Functional outcome following elbow release and hardware removal after bicolumnar fixation of distal humeral fractures

Document Type

Article

Publication Date

7-1-2020

Journal

Injury

Volume

51

Issue

7

First Page

1592

Last Page

1596

URL with Digital Object Identifier

10.1016/j.injury.2020.04.039

Abstract

© 2020 Introduction: Intra-articular fractures of the distal humerus are typically treated with bicolumnar plate fixation. Despite prompt and accurate reduction and fixation, there is a high rate of complications post-surgical fixation. The purpose of this study was to determine the indications, technique, and outcomes of patients who had undergone an elbow release and hardware removal following bicolumnar plate fixation for an intra-articular fracture of the distal humerus. Methods: Patients who had undergone an elbow release and hardware removal by a single surgeon following bicolumnar fixation of an intra-articular fracture of the distal humerus were identified.

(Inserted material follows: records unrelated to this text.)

Definition PutOrAdd (key putValue incrementValue : Z) (m : IntIntHashMap) : M (Z * IntIntHashMap) :=
  keyIndex ← IndexOf key m;
  if indexExists keyIndex then
    v ← aget (values m) keyIndex;
    let putValue := to_int64 (v + incrementValue) in
    '(_, m) ← IndexReplace keyIndex putValue m;
    mret (putValue, m)
  else
    m ← indexInsert keyIndex key putValue m;
    mret (putValue, m).

Definition AddTo (key incrementValue : Z) (m : IntIntHashMap) : M (Z * IntIntHashMap) :=
  PutOrAdd key incrementValue incrementValue m.

(** The loop of [shiftConflictingKeys]: it looks at each slot once at most. *)
Fixpoint shift_loop (fuel : nat) (msk gapSlot distance : Z) (ks vs : list Z)
  : M (Z * list Z * list Z) :=
  match fuel with
  | O => NoFuel
  | S fuel' =>
      let slot := Z.land (gapSlot + (distance + 1)) msk in
      existing ← aget ks slot;
      if existing =? 0 then mret (gapSlot, ks, vs) else
      let idealSlot := ideal msk existing in
      let shift := Z.land (slot - idealSlot) msk in
      if distance + 1 <=? shift then
        ks ← aset ks gapSlot existing;
        v ← aget vs slot;
        vs ← aset vs gapSlot v;
        shift_loop fuel' msk slot 0 ks vs
      else shift_loop fuel' msk gapSlot (distance + 1) ks vs
  end.

Definition shiftConflictingKeys (gapSlot : Z) (m : IntIntHashMap) : M IntIntHashMap :=
  '(gapSlot, ks, vs) ← shift_loop (length (keys m)) (mask m) gapSlot 0 (keys m) (values m);
  ks ← aset ks gapSlot 0;
  vs ← aset vs gapSlot 0;
  mret (set_assigned (assigned m - 1) (set_arrays ks vs m)).

Definition Remove (key : Z) (m : IntIntHashMap) : M (Z * IntIntHashMap) :=
  if key =? 0 then
    if negb (hasEmptyKey m) then mret (0, m) else
    previousValue ← aget (values m) (mask m + 1);
    vs ← aset (values m) (mask m + 1) 0;
    mret (previousValue, set_empty_key false (set_arrays (keys m) vs m))
  else
    '(found, slot) ← locate m key;
    if (found : bool) then
      previousValue ← aget (values m) slot;
      m ← shiftConflictingKeys slot m;
      mret (previousValue, m)
    else mret (0, m).

Definition IndexRemove (index : Z) (m : IntIntHashMap) : M (Z * IntIntHashMap) :=
  previousValue ← aget (values m) index;
  if mask m <? index then
    vs ← aset (values m) index 0;
    mret (previousValue, set_empty_key false (set_arrays (keys m) vs m))
  else m ← shiftConflictingKeys index m; mret (previousValue, m).

Definition Clear (m : IntIntHashMap) : IntIntHashMap :=
  set_empty_key false (set_assigned 0 (set_arrays (repeat 0 (length (keys m))) (values m) m)).

(** Without arrays ([keys == nil]) the buffers are made, otherwise they grow
    when the expected number of elements asks for it. *)
Definition ensureCapacity (fresh : bool) (expectedElements : Z) (m : IntIntHashMap) : M IntIntHashMap :=
  if fresh || (resizeAt m <? expectedElements) then
    size ← MinBufferSize expectedElements;
    let m' := allocateBuffers size m in
    if negb fresh && negb (IsEmpty m') then rehash (keys m) (values m) m' else mret m'
  else mret m.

Patients were contacted to participate in a chart review and to return to clinic for a follow-up visit. Patients who returned for a follow-up visit completed the DASH (Disabilities of the Arm, Shoulder and Hand), the MEPS (Mayo Elbow Performance Score), and the SF-36. Results: Forty-two patients were included in the final analysis. The average time from the original injury to the elbow release procedure was 17.5 months. There was an improvement of 33° in the mean flexion-extension arc following the procedure (p<0.001). The mean DASH score was 21 (SD=19) and the mean MEPS score was 82 (SD=16). There was a high rate of post-traumatic osteoarthritis (n=30). Two patients underwent a total elbow arthroplasty (TEA). One patient sustained a re-fracture of the distal humerus, and subsequently underwent repeat bicolumnar fixation. There were four reoperations (10%): two patients had a revision release of contracture and two patients underwent a closed manipulation. Conclusions: It appears safe to remove both plates and to re-intervene relatively early. There is a modest but consistent improvement in flexion-extension arc, and the re-operation rate is low. Although there is a high rate of post-traumatic arthritic change radiographically, TEA was rare, and elbow-based outcome scores were good, although not normal.